WHAT THE TASK ASKS: Return exactly the span of lines in the following data that opens with the line containing "let payload := serialize" and closes with the line containing "perform (Rename FTmp FManifest).". Include nothing else.

§

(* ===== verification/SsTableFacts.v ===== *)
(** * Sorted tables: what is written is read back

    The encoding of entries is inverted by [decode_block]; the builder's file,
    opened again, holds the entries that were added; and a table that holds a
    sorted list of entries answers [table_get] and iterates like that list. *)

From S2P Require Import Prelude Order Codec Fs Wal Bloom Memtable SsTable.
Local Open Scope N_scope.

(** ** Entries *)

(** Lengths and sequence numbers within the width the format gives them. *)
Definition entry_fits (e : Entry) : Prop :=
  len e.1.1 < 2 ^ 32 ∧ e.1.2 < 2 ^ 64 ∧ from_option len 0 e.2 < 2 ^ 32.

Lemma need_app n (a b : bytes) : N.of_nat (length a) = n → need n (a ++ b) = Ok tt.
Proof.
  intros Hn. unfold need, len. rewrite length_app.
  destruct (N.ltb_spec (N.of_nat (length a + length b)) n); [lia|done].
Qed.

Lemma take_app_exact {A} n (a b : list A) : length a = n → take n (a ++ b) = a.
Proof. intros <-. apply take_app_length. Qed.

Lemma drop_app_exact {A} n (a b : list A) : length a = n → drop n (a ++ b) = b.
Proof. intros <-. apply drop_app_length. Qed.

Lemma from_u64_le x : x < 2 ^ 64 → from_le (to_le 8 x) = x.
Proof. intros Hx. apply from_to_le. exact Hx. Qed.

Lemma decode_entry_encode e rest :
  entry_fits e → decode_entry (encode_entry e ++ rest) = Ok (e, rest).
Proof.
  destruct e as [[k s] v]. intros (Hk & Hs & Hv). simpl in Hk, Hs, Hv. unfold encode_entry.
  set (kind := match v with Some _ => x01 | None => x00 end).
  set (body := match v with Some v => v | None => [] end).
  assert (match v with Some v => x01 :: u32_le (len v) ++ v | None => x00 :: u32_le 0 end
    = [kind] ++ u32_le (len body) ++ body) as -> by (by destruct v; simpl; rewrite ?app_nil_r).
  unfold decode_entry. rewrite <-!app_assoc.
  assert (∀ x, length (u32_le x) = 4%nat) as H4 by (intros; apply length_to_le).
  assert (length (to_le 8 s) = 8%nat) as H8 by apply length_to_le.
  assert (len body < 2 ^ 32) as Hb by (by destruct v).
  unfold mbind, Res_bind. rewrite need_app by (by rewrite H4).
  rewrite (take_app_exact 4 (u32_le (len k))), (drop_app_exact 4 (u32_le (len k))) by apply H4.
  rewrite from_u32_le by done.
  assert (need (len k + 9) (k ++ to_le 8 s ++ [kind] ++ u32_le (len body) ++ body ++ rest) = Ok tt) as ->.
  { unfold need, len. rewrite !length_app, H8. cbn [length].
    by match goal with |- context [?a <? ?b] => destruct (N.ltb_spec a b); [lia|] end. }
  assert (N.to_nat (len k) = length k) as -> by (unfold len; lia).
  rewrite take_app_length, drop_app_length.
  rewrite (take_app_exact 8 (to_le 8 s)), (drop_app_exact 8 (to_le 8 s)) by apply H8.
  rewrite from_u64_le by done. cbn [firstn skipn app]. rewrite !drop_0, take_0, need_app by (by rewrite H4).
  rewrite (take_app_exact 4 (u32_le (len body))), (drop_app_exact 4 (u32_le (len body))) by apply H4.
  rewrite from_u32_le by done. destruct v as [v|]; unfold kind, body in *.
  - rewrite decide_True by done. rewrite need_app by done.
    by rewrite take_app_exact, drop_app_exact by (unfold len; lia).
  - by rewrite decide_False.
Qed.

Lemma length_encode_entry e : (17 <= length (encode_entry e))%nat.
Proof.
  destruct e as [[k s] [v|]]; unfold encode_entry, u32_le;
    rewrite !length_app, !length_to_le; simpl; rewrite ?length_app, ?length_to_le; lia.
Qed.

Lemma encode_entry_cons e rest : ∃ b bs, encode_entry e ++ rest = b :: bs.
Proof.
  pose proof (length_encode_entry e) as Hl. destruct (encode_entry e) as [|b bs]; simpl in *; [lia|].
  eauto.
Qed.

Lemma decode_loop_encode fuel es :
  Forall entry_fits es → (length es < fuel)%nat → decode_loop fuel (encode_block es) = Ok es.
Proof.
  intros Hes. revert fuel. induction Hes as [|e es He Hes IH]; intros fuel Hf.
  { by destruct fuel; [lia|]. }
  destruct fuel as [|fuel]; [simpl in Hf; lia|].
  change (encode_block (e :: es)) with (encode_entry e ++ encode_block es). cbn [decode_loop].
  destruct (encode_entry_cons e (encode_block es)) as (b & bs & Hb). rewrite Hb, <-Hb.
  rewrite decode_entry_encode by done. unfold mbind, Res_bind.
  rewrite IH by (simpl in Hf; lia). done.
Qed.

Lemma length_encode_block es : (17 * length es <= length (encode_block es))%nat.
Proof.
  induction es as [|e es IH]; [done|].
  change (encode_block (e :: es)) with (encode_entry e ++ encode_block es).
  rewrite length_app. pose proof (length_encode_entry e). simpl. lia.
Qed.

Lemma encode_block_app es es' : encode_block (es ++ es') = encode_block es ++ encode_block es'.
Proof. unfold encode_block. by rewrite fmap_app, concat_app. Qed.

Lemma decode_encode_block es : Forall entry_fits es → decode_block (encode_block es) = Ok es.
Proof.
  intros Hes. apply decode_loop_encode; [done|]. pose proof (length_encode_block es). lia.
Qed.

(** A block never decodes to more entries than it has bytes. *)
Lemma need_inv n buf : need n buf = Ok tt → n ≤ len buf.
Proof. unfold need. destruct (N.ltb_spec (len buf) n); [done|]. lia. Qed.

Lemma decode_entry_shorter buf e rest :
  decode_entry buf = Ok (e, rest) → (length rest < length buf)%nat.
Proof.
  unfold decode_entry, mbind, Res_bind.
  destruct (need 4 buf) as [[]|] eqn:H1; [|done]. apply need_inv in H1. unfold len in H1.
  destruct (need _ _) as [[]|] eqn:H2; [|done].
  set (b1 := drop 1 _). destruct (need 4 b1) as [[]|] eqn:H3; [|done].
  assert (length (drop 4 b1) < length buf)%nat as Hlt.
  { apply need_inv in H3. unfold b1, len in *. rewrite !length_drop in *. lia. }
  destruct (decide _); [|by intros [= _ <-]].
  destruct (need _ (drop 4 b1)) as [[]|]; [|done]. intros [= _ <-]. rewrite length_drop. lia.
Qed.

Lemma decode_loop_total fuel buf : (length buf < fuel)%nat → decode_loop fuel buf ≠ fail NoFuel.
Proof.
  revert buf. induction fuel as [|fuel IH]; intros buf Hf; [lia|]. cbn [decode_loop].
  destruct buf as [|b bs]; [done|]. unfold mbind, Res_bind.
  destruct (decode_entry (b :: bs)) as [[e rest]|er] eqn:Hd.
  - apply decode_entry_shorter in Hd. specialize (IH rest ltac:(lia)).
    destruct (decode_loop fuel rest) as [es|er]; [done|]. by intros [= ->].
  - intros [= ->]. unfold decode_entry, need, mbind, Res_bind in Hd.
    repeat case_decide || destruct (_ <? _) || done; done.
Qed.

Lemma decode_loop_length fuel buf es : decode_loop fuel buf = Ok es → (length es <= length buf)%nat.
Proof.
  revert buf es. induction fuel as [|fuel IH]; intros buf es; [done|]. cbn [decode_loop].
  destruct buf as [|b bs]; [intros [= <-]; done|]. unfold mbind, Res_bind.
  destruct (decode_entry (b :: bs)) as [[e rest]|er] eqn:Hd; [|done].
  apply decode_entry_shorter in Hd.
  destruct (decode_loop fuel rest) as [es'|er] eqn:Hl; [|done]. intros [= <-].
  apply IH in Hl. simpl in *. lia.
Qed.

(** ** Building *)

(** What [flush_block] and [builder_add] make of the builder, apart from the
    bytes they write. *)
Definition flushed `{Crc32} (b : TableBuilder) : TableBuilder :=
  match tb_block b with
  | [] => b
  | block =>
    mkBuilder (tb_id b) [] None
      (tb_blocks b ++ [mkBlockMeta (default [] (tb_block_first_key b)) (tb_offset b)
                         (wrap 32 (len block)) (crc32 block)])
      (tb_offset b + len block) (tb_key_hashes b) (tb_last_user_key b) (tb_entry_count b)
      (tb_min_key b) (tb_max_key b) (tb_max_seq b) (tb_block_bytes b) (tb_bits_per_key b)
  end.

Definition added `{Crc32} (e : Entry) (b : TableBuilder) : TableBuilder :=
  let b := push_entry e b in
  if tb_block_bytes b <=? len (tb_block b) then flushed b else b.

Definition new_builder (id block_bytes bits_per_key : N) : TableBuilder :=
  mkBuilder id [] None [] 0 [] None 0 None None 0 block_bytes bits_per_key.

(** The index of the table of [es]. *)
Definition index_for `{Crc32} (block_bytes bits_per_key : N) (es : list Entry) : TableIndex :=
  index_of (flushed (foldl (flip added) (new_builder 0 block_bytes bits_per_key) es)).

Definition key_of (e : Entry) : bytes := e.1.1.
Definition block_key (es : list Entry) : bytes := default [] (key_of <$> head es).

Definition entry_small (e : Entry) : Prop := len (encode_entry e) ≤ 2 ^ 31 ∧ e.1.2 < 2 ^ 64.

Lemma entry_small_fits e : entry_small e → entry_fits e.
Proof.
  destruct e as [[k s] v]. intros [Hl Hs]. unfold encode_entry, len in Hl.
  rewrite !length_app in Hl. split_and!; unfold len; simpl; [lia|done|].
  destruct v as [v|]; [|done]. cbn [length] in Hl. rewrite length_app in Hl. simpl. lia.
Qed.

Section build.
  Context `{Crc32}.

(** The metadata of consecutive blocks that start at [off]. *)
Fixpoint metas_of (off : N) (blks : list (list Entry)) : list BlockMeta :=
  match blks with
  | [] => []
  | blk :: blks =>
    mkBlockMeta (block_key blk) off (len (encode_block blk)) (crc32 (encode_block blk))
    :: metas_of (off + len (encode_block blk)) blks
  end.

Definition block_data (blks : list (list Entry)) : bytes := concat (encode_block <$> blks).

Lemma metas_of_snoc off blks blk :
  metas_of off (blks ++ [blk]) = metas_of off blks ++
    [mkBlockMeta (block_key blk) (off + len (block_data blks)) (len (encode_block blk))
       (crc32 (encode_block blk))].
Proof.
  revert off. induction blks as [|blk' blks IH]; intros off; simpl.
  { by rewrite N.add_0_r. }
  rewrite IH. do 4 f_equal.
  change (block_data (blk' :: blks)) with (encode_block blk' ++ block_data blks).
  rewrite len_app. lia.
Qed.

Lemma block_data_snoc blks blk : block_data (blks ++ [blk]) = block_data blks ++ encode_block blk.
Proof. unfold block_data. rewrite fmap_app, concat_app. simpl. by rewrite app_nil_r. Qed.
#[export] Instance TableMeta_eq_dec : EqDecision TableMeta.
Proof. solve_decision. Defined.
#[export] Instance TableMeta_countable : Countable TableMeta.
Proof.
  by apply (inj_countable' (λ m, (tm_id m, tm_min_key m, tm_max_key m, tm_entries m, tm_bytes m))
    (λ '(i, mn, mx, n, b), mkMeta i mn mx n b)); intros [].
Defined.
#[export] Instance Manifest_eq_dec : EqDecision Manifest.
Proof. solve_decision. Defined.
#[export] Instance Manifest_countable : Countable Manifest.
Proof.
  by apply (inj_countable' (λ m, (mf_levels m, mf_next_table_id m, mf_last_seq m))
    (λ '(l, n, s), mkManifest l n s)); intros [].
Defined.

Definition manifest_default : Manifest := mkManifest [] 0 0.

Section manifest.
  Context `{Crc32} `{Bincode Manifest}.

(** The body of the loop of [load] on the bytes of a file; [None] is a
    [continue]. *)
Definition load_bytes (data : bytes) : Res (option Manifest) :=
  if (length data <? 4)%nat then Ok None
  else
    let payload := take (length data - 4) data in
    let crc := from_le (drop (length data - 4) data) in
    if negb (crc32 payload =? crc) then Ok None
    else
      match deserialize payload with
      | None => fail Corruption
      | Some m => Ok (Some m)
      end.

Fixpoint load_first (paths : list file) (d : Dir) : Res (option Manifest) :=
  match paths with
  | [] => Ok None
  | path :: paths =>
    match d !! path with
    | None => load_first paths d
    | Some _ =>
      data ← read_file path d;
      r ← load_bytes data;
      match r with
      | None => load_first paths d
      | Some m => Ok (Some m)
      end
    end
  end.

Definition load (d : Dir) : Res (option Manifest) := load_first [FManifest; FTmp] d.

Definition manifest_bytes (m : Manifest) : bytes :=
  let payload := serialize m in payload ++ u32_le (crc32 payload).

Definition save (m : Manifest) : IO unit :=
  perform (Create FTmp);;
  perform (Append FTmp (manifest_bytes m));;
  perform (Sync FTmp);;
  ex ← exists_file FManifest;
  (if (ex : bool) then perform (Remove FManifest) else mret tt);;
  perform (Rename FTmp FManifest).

§

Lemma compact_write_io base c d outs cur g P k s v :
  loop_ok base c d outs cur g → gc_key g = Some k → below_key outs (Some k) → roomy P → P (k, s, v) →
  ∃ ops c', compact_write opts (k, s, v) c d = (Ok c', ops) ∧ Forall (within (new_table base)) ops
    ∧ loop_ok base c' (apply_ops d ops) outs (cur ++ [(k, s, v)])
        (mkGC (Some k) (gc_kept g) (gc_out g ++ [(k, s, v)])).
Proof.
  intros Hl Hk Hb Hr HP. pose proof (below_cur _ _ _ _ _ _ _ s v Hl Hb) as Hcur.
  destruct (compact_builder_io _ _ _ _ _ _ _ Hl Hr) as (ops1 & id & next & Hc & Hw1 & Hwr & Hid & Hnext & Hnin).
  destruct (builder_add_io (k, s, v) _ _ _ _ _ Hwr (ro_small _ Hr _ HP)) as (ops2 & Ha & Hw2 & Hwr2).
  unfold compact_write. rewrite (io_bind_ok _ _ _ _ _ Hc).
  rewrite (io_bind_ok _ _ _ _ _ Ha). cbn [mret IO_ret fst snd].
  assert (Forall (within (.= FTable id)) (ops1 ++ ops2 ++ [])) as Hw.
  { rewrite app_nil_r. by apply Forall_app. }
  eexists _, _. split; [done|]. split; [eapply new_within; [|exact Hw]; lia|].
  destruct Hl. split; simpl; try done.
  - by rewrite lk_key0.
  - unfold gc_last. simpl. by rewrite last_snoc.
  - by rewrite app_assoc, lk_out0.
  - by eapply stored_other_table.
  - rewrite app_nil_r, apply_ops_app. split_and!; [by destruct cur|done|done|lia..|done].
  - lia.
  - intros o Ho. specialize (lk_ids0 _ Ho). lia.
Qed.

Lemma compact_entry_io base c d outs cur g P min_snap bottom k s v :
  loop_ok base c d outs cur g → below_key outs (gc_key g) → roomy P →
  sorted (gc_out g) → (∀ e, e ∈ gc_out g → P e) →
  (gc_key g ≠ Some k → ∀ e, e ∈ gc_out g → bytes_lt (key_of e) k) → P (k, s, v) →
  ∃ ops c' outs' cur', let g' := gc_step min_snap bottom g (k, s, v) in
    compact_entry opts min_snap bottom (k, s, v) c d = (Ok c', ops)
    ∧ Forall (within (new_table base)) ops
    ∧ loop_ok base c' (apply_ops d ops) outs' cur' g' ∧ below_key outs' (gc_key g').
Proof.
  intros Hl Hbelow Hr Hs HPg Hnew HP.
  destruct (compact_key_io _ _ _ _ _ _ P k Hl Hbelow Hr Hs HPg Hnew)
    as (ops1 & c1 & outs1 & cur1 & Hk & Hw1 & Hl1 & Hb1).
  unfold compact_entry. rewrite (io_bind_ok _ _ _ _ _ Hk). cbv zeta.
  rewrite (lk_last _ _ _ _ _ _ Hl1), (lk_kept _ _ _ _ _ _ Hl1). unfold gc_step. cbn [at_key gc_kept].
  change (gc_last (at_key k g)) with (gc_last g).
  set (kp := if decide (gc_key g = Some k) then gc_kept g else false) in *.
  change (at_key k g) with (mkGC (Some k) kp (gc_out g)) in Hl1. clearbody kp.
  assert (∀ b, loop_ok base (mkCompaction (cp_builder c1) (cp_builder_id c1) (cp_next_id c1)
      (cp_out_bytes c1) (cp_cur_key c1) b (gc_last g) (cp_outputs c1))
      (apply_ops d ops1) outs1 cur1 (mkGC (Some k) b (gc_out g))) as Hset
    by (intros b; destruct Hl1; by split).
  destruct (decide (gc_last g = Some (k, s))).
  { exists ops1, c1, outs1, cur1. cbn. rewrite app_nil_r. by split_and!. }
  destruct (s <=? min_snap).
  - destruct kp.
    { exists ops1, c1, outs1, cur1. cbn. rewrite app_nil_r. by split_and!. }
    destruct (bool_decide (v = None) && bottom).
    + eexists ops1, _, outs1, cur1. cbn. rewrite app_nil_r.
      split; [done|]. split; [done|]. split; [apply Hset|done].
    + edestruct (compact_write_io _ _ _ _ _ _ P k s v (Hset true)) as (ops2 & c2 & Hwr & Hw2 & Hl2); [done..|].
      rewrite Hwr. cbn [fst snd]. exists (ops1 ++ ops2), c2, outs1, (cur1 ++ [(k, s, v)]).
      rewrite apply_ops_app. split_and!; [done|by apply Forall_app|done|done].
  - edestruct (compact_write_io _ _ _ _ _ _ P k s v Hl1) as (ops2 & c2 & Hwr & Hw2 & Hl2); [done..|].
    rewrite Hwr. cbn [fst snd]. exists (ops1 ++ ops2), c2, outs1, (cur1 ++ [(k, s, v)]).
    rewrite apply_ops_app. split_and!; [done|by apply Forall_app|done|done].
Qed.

§

REPLY:
  let payload := serialize m in payload ++ u32_le (crc32 payload).

Definition save (m : Manifest) : IO unit :=
  perform (Create FTmp);;
  perform (Append FTmp (manifest_bytes m));;
  perform (Sync FTmp);;
  ex ← exists_file FManifest;
  (if (ex : bool) then perform (Remove FManifest) else mret tt);;
  perform (Rename FTmp FManifest).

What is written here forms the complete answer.